There is one special cell on the third floor. Its occupant has nowhere to go except across the short bridge and through the plain wooden door on the other side. Take the walk. Go through the door. Eyes open.
Inside, the air is inert and the white walls press inwards. In the centre, set in the floor, is a trapdoor. Alongside, and surely connected, stands a lever.

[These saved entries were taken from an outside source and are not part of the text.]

Definition parse (ts : list token) : outcome Z :=
  if nilb ts then Ok 0 else '(v, _) ← parseOr (S (length ts)) ts; Ok v.

(** newParser(input, macros).parse() *)
Definition evaluate (input : bytes) : outcome Z := ts ← newParser input; parse ts.
End parser.

Example evaluate1 : evaluate ∅ (bs "(2 + 3) * 4") = Ok 20.
Proof. vm_compute. reflexivity. Qed.
Example evaluate2 : evaluate (<[bs "__linux__" := mk_macro (bs "1") false]> ∅) (bs "defined(__linux__) && 0") = Ok 1.
Proof. vm_compute. reflexivity. Qed.

(** ** The evaluator returns, and panics only by a division *)
Definition is_division (v : bytes) : Prop := v = bs "/" ∨ v = bs "%".

(** A result on [ts]: a value and a suffix of [ts], or a panic and a division
    among the tokens. *)
Definition good (ts : list token) (m : outcome (Z * list token)) : Prop :=
  match m with
  | Ok (_, ts') => ts' `suffix_of` ts
  | Panic => Exists (λ t, is_division (value t)) ts
  | _ => False
  end.

Definition total (n : nat) (p : parse_fn) : Prop := ∀ ts, (length ts < n)%nat → good ts (p ts).

Definition op_ok (op : bytes → option (Z → Z → outcome Z)) : Prop :=
  ∀ v f a b, op v = Some f → (∃ z, f a b = Ok z) ∨ (f a b = Panic ∧ is_division v).

Lemma good_suffix ts ts' m : ts' `suffix_of` ts → good ts' m → good ts m.
Proof.
  destruct m as [[v r]| | |]; cbn; [|done| |done].
  - intros ? ?. by etrans.
  - intros [k ->] H. apply Exists_app. by right.
Qed.

Lemma good_bind ts m f :
  good ts m → (∀ v ts', ts' `suffix_of` ts → m = Ok (v, ts') → good ts' (f (v, ts'))) → good ts (m ≫= f).
Proof.
  destruct m as [[v ts']| | |]; cbn; intros H Hf; try done. eapply good_suffix; [exact H|]. by apply Hf.
Qed.

Lemma good_drop (ts : list token) k : drop k ts `suffix_of` ts.
Proof. exists (take k ts). symmetry. apply take_drop. Qed.

Lemma tail_suffix (t : token) ts : ts `suffix_of` (t :: ts).
Proof. by exists [t]. Qed.

Lemma good_refl ts v : good ts (Ok (v, ts)).
Proof. by cbn. Qed.

Lemma good_Ok ts v ts' : ts' `suffix_of` ts → good ts (Ok (v, ts')).
Proof. done. Qed.

#[local] Hint Resolve good_drop tail_suffix good_refl good_Ok : core.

There are three square holes in the ceiling directly above the trap door. You can see the long retaining beam in the room above. A noosed rope dangles from the beam through the central hole. The two other holes gape invitingly, ready for rush hour in the hanging shed, three at once. Jostling for position on the trap door.

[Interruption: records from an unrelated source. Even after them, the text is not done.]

(** *** Steps that leave the ring alone *)
Lemma slot_inv_pc r hist f j p i s :
  (∀ t, storing (f j) t → storing p t) → (∀ h, loading (f j) h → loading p h) →
  slot_inv r hist f i s → slot_inv r hist (<[j := p]> f) i s.
Proof.
  intros Hs Hl (t & Ht & Hi & H). exists t. split_and!; [done..|].
  assert (∀ (Q : pc → Prop), (Q (f j) → Q p) → (∃ j', Q (f j')) → ∃ j', Q (<[j := p]> f j')) as Hex.
  { intros Q HQ (j' & Hj'). exists j'. destruct (decide (j = j')) as [<-|]; [rewrite fn_lookup_insert; auto|by rewrite fn_lookup_insert_ne]. }
  destruct H as [(H1 & H2 & H3)|(H1 & H2 & H3 & H4)]; [left|right].
  - split; [done|]. split; [done|]. intros Hlt. apply (Hex (λ q, storing q t)); auto.
  - split; [done|]. split; [done|]. split; [done|]. intros Hlt. apply (Hex (λ q, loading q t)); auto.
Qed.

Lemma ring_pc r hist f j p :
  inv r hist f → thread_inv r hist p →
  (∀ t, storing p t ↔ storing (f j) t) → (∀ h, loading p h ↔ loading (f j) h) →
  inv r hist (<[j := p]> f).
Proof.
  intros [H1 H2 H3 H4 H5 H6 H7] Hp Hs Hl. constructor; [done..| | | |].
  - intros i s Hi. apply slot_inv_pc; [apply Hs|apply Hl|by apply H4].
  - intros i. destruct (decide (j = i)) as [<-|]; [by rewrite fn_lookup_insert|by rewrite fn_lookup_insert_ne].
  - assert (∀ i t, storing (<[j := p]> f i) t → storing (f i) t) as H.
    { intros i t. destruct (decide (j = i)) as [<-|]; [rewrite fn_lookup_insert; apply Hs|by rewrite fn_lookup_insert_ne]. }
    intros i i' t Hi%H Hi'%H. by eapply H6.
  - assert (∀ i h, loading (<[j := p]> f i) h → loading (f i) h) as H.
    { intros i h. destruct (decide (j = i)) as [<-|]; [rewrite fn_lookup_insert; apply Hl|by rewrite fn_lookup_insert_ne]. }
    intros i i' h Hi%H Hi'%H. by eapply H7.
Qed.

(** *** Steps that write a slot *)

(** The ticket and the sequence number a thread relies on. *)
Definition claim (r : ring) (p : pc) : option (Z * Z) :=
  match p with
  | EnqTest v t s => if decide (s = t ∧ t = tail r) then Some (t, t) else None
  | EnqStore _ t | EnqPublish _ t => Some (t, t)
  | DeqTest h s => if decide (s = h + 1 ∧ h = head r) then Some (h, h + 1) else None
  | DeqLoad h | DeqClear h _ | DeqPublish h _ => Some (h, h + 1)
  | _ => None
  end.

Lemma claim_cases r p t e :
  claim r p = Some (t, e) → (e = t ∧ (t = tail r ∨ storing p t)) ∨ (e = t + 1 ∧ (t = head r ∨ loading p t)).
Proof. destruct p; cbn; try done; try case_decide; naive_solver. Qed.

Lemma has_seq_any r t e P : has_seq r t e P → has_seq r t e any.
Proof. intros (s & Hs & He & _). by exists s. Qed.

Lemma claim_has_seq r hist p t e : thread_inv r hist p → 0 ≤ head r → claim r p = Some (t, e) → 0 ≤ t ∧ has_seq r t e any.
Proof.
  destruct p; cbn; try done; try case_decide; intros Hp Hh Hc; simplify_eq;
    repeat match goal with H : _ ∧ _ |- _ => destruct H end; (split; [lia|]); eauto using has_seq_any.
Qed.

Lemma has_seq_set r i s' t e P : index r t ≠ i → has_seq r t e P → has_seq (set_slot i s' r) t e P.
Proof.
  intros Hi (s & Hs & He). exists s. split; [|done]. change (index (set_slot i s' r) t) with (index r t).
  unfold set_slot. cbn [slots]. by rewrite list_lookup_insert_ne by done.
Qed.

Lemma thread_inv_set_slot r hist i s' p :
  thread_inv r hist p → (∀ t e, claim r p = Some (t, e) → index r t ≠ i) → thread_inv (set_slot i s' r) hist p.
Proof.
  intros Hp Hc. destruct p; cbn in *; try exact Hp.
  - destruct Hp as [H1 H2]. split; [done|]. intros -> ->. apply has_seq_set; [|by apply H2].
    eapply Hc. by rewrite decide_True.
  - destruct Hp as (H1 & H2 & H3). split_and!; try done; try lia. apply has_seq_set; [by eapply Hc|done].
  - destruct Hp as (H1 & H2 & H3). split_and!; try done; try lia. apply has_seq_set; [by eapply Hc|done].
  - destruct Hp as [H1 H2]. split; [done|]. intros -> ->. apply has_seq_set; [|by apply H2].
    eapply Hc. by rewrite decide_True.
  - destruct Hp as (H1 & H2 & H3). split_and!; try done; try lia. apply has_seq_set; [by eapply Hc|done].
  - destruct Hp as (H1 & H2 & H3 & H4). split_and!; try done; try lia. apply has_seq_set; [by eapply Hc|done].
  - destruct Hp as (H1 & H2 & H3 & H4). split_and!; try done; try lia. apply has_seq_set; [by eapply Hc|done].
Qed.

Lemma has_seq_eq r t t' e e' P P' : has_seq r t e P → has_seq r t' e' P' → index r t = index r t' → e = e'.
Proof. intros (s & Hs & He & _) (s' & Hs' & He' & _) Hi. rewrite Hi in Hs. congruence. Qed.

(** A thread that owns a slot is alone with it. *)
Lemma owner_alone r hist f i j t t' e :
  inv r hist f → storing (f i) t ∨ loading (f i) t → i ≠ j → claim r (f j) = Some (t', e) → index r t' ≠ index r t.
Proof.
  intros I Hi Hij Hc He. pose proof (inv_order _ _ _ I). pose proof (ring_cap_pos _ _ _ I).
  destruct (claim_has_seq _ _ _ _ _ (inv_threads _ _ _ I j) ltac:(lia) Hc) as [Ht' Hs'].
  pose proof (inv_threads _ _ _ I i) as Hti.
  assert (∃ e0, has_seq r t e0 any ∧ 0 ≤ t ∧ ((e0 = t ∧ storing (f i) t ∧ t < tail r) ∨ (e0 = t + 1 ∧ loading (f i) t ∧ t < head r))) as (e0 & Hs & Ht & Hcase).
  { destruct Hi as [Hi|Hi]; destruct (f i) eqn:Ef; cbn in Hi; try done; subst; cbn in Hti;
      repeat match goal with H : _ ∧ _ |- _ => destruct H end;
      eexists; (split; [eapply has_seq_any; eassumption|]); (split; [lia|]); [left|left|right|right|right]; (split_and!; [done..|lia]). }
  pose proof (has_seq_eq _ _ _ _ _ _ _ Hs' Hs He) as ->.
  destruct (index_eq _ _ _ I t' t Ht' Ht He) as [-> |Hd].
  - apply claim_cases in Hc. destruct Hcase as [(-> & H1 & H2)|(-> & H1 & H2)], Hc as [[H3 [H4|H4]]|[H3 [H4|H4]]]; try lia.
    + by apply Hij, (inv_storing _ _ _ I i j t).
    + by apply Hij, (inv_loading _ _ _ I i j t).
  - apply claim_cases in Hc. lia.
Qed.

Lemma inv_set_slot r hist f j p t s' :
  inv r hist f → 0 ≤ t → storing (f j) t ∨ loading (f j) t →
  (∀ u, storing p u → storing (f j) u) → (∀ u, loading p u → loading (f j) u) →
  thread_inv (set_slot (index r t) s' r) hist p →
  slot_inv (set_slot (index r t) s' r) hist (<[j := p]> f) (index r t) s' →
  inv (set_slot (index r t) s' r) hist (<[j := p]> f).
Proof.
  intros I Ht Hown Hst Hld Hp Hslot. pose proof I as [H1 H2 H3 H4 H5 H6 H7].
  assert (∀ u, storing (f j) u ∨ loading (f j) u → u = t) as Hut by (intros u; destruct (f j); cbn in *; naive_solver).
  constructor; [|done..| | | |].
  - destruct H1 as (k & Hk & Hc & Hm & Hl). exists k. cbn. rewrite length_insert. done.
  - intros i s Hi. cbn in Hi. destruct (decide (index r t = i)) as [<-|Hne].
    + rewrite list_lookup_insert_eq in Hi by (apply lookup_lt_Some in Hi; rewrite length_insert in Hi; done). by injection Hi as <-.
    + rewrite list_lookup_insert_ne in Hi by done. destruct (H4 i s Hi) as (u & Hu & Hiu & H). exists u. split; [done|]. split; [done|].
      assert (∀ i', storing (f i') u ∨ loading (f i') u → i' ≠ j) as Hnj.
      { intros i' Hi' ->. apply Hne. rewrite <- Hiu. f_equal. symmetry. by apply Hut. }
      destruct H as [(E1 & E2 & E3)|(E1 & E2 & E3 & E4)]; [left|right].
      * split; [done|]. split; [done|]. intros Hlt. destruct (E3 Hlt) as [i' Hi']. exists i'.
        rewrite fn_lookup_insert_ne; [done|]. intros ->. by apply (Hnj i'); [left|].
      * split; [done|]. split; [done|]. split; [done|]. intros Hlt. destruct (E4 Hlt) as [i' Hi']. exists i'.
        rewrite fn_lookup_insert_ne; [done|]. intros ->. by apply (Hnj i'); [right|].
  - intros i. destruct (decide (j = i)) as [<-|Hne]; [by rewrite fn_lookup_insert|]. rewrite fn_lookup_insert_ne by done.
    apply thread_inv_set_slot; [done|]. intros u e Hc. by eapply owner_alone.
  - assert (∀ i u, storing (<[j := p]> f i) u → storing (f i) u) as H.
    { intros i u. destruct (decide (j = i)) as [<-|]; [rewrite fn_lookup_insert; apply Hst|by rewrite fn_lookup_insert_ne]. }
    intros i i' u Hi%H Hi'%H. by eapply H6.
  - assert (∀ i h, loading (<[j := p]> f i) h → loading (f i) h) as H.
    { intros i h. destruct (decide (j = i)) as [<-|]; [rewrite fn_lookup_insert; apply Hld|by rewrite fn_lookup_insert_ne]. }
    intros i i' h Hi%H Hi'%H. by eapply H7.
Qed.

Lemma has_seq_new r t s' e P : slots r !! index r t ≠ None → seq s' = e → P s' → has_seq (set_slot (index r t) s' r) t e P.
Proof.
  intros Hl He HP. exists s'. split; [|done]. change (index (set_slot (index r t) s' r) t) with (index r t). cbn.
  apply list_lookup_insert_eq. by apply lookup_lt_is_Some, not_eq_None_Some.
Qed.

(** What a slot says when its sequence number is known. *)
Lemma slot_free r hist f t s :
  inv r hist f → 0 ≤ t → slots r !! index r t = Some s → seq s = t →
  head r ≤ t < head r + cap r ∧ (t < tail r → ∃ j, storing (f j) t).
Proof.
  intros I Ht Hs He. destruct (inv_slots _ _ _ I _ _ Hs) as (u & Hu & Hi & H). pose proof (ring_cap_pos _ _ _ I).
  destruct (index_eq _ _ _ I u t Hu Ht Hi) as [-> |Hd].
  - destruct H as [(_ & H2 & H3)|(H1 & _)]; [done|lia].
  - destruct H as [(H1 & _)|(H1 & _)]; lia.
Qed.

Today a lone figure stands on a chalked T in the centre of the trap. A broad leather strap binds the upper body. A hood covers the head. The noose is draped over the hood and round the neck. Soft leather coats the noose. No abrasions here for a tender neck. The noose is held in place by a brass slip to make sure it tightens quickly and efficiently. To snap rather than throttle. The mark of a civilised society.

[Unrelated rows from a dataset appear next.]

(* ===== verification/DagScheduler.v ===== *)
(** * Drivers: the DAG scheduler (drivers/scheduler/dag_scheduler.go)

    Submit as a function on the nodes, Run and its workers as a step relation
    over any queue of the class [BoundedQueue]: each read or write of a shared
    variable, each event of the ready queue and each call of a task is a step. *)
From stdpp Require Import list functions.
From S2P Require Import Prelude Topo DagBuild RingQueue.

(** ** Submit *)
Record dagNode : Type := mk_node { node_deps : Z; node_dependents : list nat }.

Definition errTaskRequired : string := "task required".
Definition errAlreadyRunning : string := "scheduler already running".
Definition errInvalidDependencyIndex : string := "invalid dependency index".

Definition add_dependent (idx : nat) (nodes : list dagNode) (dep : Z) : list dagNode :=
  alter (λ nd, mk_node (node_deps nd) (node_dependents nd ++ [idx])) (Z.to_nat dep) nodes.

Definition Submit (fn_nil running : bool) (deps : list Z) (nodes : list dagNode) : outcome (Z * list dagNode) :=
  if fn_nil then Err errTaskRequired
  else if running then Err errAlreadyRunning
  else
    let idx := length nodes in
    if forallb (λ dep, (0 <=? dep) && (dep <? Z.of_nat idx)) deps then
      Ok (Z.of_nat idx, foldl (add_dependent idx) (nodes ++ [mk_node (i32 (Zlen deps)) []]) deps)
    else Err errInvalidDependencyIndex.

(** The tasks of a graph submitted one after the other. *)
Fixpoint submit_all (g : graph) (nodes : list dagNode) : outcome (list dagNode) :=
  match g with
  | [] => Ok nodes
  | deps :: g => r ← Submit false false deps nodes; submit_all g r.2
  end.

(** ** Goroutines

    Goroutine 0 is the caller of Run; the others are the workers. *)
Inductive gpc : Type :=
  | GNew                                     (* not started *)
  | GTop                                     (* test ctx.Err() *)
  | GDeq | GDeqWait                          (* call tryDequeue, wait for it *)
  | GEmpty | GEmptyPending                   (* nothing dequeued: test err, test pending *)
  | GGot (n : nat)                           (* test err *)
  | GCall (n : nat) | GRun (n : nat)         (* call the task, wait for it *)
  | GErr (e : string) | GSetErr (e : string) | GCancel   (* setError *)
  | GRelease (n : nat) (l : list nat)        (* count the dependents down *)
  | GEnq (c n : nat) (l : list nat) | GEnqWait (c n : nat) (l : list nat)
  | GCount (n : nat)                         (* count pending down *)
  | GDone | GPanic
  | MRoot (k : nat)                          (* is node k without dependencies? *)
  | MEnq (k : nat) | MEnqWait (k : nat)
  | MSpawn (j : nat)                         (* start worker j *)
  | MWait
  | MDone (r : option string).

(** sync.Once. *)
Inductive once_state : Type := ONot | ORunning | ODone.

(** What is observed of the tasks. *)
Inductive entry : Type := Started (n : nat) | Succeeded (n : nat) | Failed (n : nat) (e : string).

#[export] Instance entry_eq_dec : EqDecision entry.
Proof. solve_decision. Defined.

Record shared : Type := mk_shared {
  deps : nat → Z; pending : Z; err : option string; once : once_state; ctx : bool; log : list entry }.

Definition set_deps (n : nat) (x : Z) (s : shared) : shared :=
  mk_shared (<[n := x]> (deps s)) (pending s) (err s) (once s) (ctx s) (log s).
Definition set_pending (x : Z) (s : shared) : shared := mk_shared (deps s) x (err s) (once s) (ctx s) (log s).
Definition set_err (e : string) (s : shared) : shared := mk_shared (deps s) (pending s) (Some e) (once s) (ctx s) (log s).
Definition set_once (o : once_state) (s : shared) : shared := mk_shared (deps s) (pending s) (err s) o (ctx s) (log s).
Definition cancel (s : shared) : shared := mk_shared (deps s) (pending s) (err s) (once s) true (log s).
Definition add_log (x : entry) (s : shared) : shared :=
  mk_shared (deps s) (pending s) (err s) (once s) (ctx s) (log s ++ [x]).

Section run.
Context (nodes : list dagNode) (fn : nat → option string).

(** A step of a goroutine on the shared variables: worker, setError and the
    loop over the roots. *)
Definition gstep (s : shared) (p : gpc) : option (shared * gpc) :=
  match p with
  | GTop => Some (s, if ctx s then GDone else GDeq)
  | GEmpty => Some (s, match err s with Some _ => GDone | None => GEmptyPending end)
  | GEmptyPending => Some (s, if pending s =? 0 then GDone else GTop)
  | GGot n => Some (s, match err s with Some _ => GDone | None => GCall n end)
  | GCall n => match nodes !! n with Some _ => Some (add_log (Started n) s, GRun n) | None => Some (s, GPanic) end
  | GRun n =>
      match fn n, nodes !! n with
      | Some e, _ => Some (add_log (Failed n e) s, GErr e)
      | None, Some nd => Some (add_log (Succeeded n) s, GRelease n (node_dependents nd))
      | None, None => Some (s, GPanic)
      end
  | GErr e =>
      match once s with
      | ONot => Some (set_once ORunning s, GSetErr e)
      | ORunning => None
      | ODone => Some (s, GDone)
      end
  | GSetErr e => Some (set_err e s, GCancel)
  | GCancel => Some (set_once ODone (cancel s), GDone)
  | GRelease n [] => Some (s, GCount n)
  | GRelease n (c :: l) =>
      match nodes !! c with
      | Some _ =>
          let x := i32 (deps s c - 1) in
          Some (set_deps c x s, if x =? 0 then GEnq c n l else GRelease n l)
      | None => Some (s, GPanic)
      end
  | GCount n =>
      let x := i64 (pending s - 1) in
      Some (set_pending x s, if x =? 0 then GDone else GTop)
  | MRoot k =>
      if (k <? length nodes)%nat then Some (s, if deps s k =? 0 then MEnq k else MRoot (S k))
      else Some (s, MSpawn 0)
  | _ => None
  end.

A man in a blue uniform walks across the echoing floorboards. He grips the lever and grins. There is a shocking clang and thud and the trapdoor falls open. The joist in the room above gives out a tortured creak as it takes the weight. The figure plunges into the void of the floor below where a slab waits. The rope hardens and trembles like a plucked guitar string. The guard sneers at the white faces of the four new constables being shown round for their edification. He signals to the guard below to take down the dummy.
I can conjure it now, lying on my back, rocking in the top bunk of the overnight train to Glasgow. But this time the dummy has a face. Beneath me and all around me I feel the Royal Scot hurtling through the night, steel wheels clacking remorselessly on the rails. Occasionally the great beast splits the tomb-black landscape with a midnight shriek and I listen for an answering call that never comes. I’m going home for the first time in two and half years, and the thought of what I have to face there fills me with a hot mix of anger and dread. I take another pull at my cigarette and watch the tip glow and die, and the smoke drift and swirl away.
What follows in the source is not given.